Ahmet Ayhan Özünal: Ben de Gidersem Müjde Meslek Bitti
1973 yılından bu yanan Malatya'nın ünlü derilerini üreten Ahmet Ayhan Özünal , depremden sonra Arapgir'e geldi. Özünal yaşadıklarını Afetin Esnfları yazı dizisi için esnafhabertv.com'a anlattı.
AHMET AYHAN ÖZÜNAL:: Sabah daha olmamıştı saat 4 küsur sallanmaya başladık. Yanımızda yüksek gardırop tabandan tavana ama yanımızda da ne diyorsunuz ona ufak çamaşır dolabı, komodin. O komodin bizim karyolaya yatıp yatıp kalkıyor. Hanım ne yapacağını bilemedi. Biz hemen oraya girdik ki yıkılırsa belki orada sağ kalırız. Biraz dinince, yavaşlayınca alelacele elbiselerimizi giydik. Aşağıya indik. Oğullarımla da haberleştik. Bizim arabada buluştuk. Onların da arabaları var. Evler yakılınca üzerlerine
ESNAFHABERTV: Depremden sonra işi tahliye mi ettin?

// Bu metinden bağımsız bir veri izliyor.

(** The loop over the default teachers; [external_ip] is what the last one
    that was reached said. *)
Fixpoint ask_teachers (uris : list bytes) (external_ip : option bytes) : PyM W (option bytes) :=
  match uris with
  | [] => py_ret external_ip
  | uri :: uris' =>
      r <- try_except (teacher <- from_teacher_uri uri ;; ip <- _request_from_node teacher ;; py_ret (Some ip))
             NodeSeemsToBeDown (fun _ => py_ret None) ;;
      match r with
      | None => ask_teachers uris' external_ip
      | Some ip => if truthy ip then py_ret ip else ask_teachers uris' ip
      end
  end.

(** [federated_only=False] and no registry, as [determine_external_ip_address]
    calls it. *)
Definition get_external_ip_from_default_teacher (network : string) : PyM W (option bytes) :=
  match teacher_nodes network with
  | None => py_ret None
  | Some uris =>
      set_cert_storage ;;;
      external_ip <- ask_teachers uris None ;;
      py_ret (if truthy external_ip then external_ip else None)
  end.

Definition get_external_ip_from_centralized_source : PyM W (option bytes) := _request.

Definition determine_external_ip_address (network : string) (known_nodes : option (list Node)) : PyM W bytes :=
  rest_host <- match known_nodes with
               | Some ((_ :: _) as nodes) => get_external_ip_from_known_nodes nodes 3
               | _ => py_ret None
               end ;;
  rest_host <- (if truthy rest_host then py_ret rest_host else get_external_ip_from_default_teacher network) ;;
  rest_host <- (if truthy rest_host then py_ret rest_host else get_external_ip_from_centralized_source) ;;
  match rest_host with
  | Some ((_ :: _) as ip) => py_ret ip
  | _ => raise UnknownIPAddress
  end.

AHMET AYHAN ÖZÜNAL: Depremden sonra büyük oğlum tedirgin oldu. Gitti Uşak'ta arkadaşları iş buldu. Aynı işe devam. Dericilik mesleği. Yüksekokul bitirmişti oradaki arkadaşlarının yanına gitti. Bizim iş yerinin bir tarafı kerpiç bina, bir tarafı beton bina. Aradaki 5 tane kerpiç duvar olan yere gittim. 1200 tane tuğla aldım orayı kapattım. Yani kerpiç binayla bizim beton bina arasındaki alakayı kestim ama o arada kalorifer boruları, su tesisatları, elektrik tesisatları o duvar yapılınca hasar gördü. Tesisatlar kullanılmaz hale geldi ama su tesisatçısını da, kalorifer tesisatçısını da, elektrik tesisatçısını da getirsek bizim iş yeri makinalarımız…
ESNAFHABERTV: Mahvoldu.
AHMET AYHAN ÖZÜNAL: Hayır mahvolmadı. Çok şükür hiç bir şey yok makinalarımızda. Bir makinamız o kerpiç binadaydı. Tıraş makinamız onu da beton binaya aldık. Hamdolsun çok şükür, ama işte…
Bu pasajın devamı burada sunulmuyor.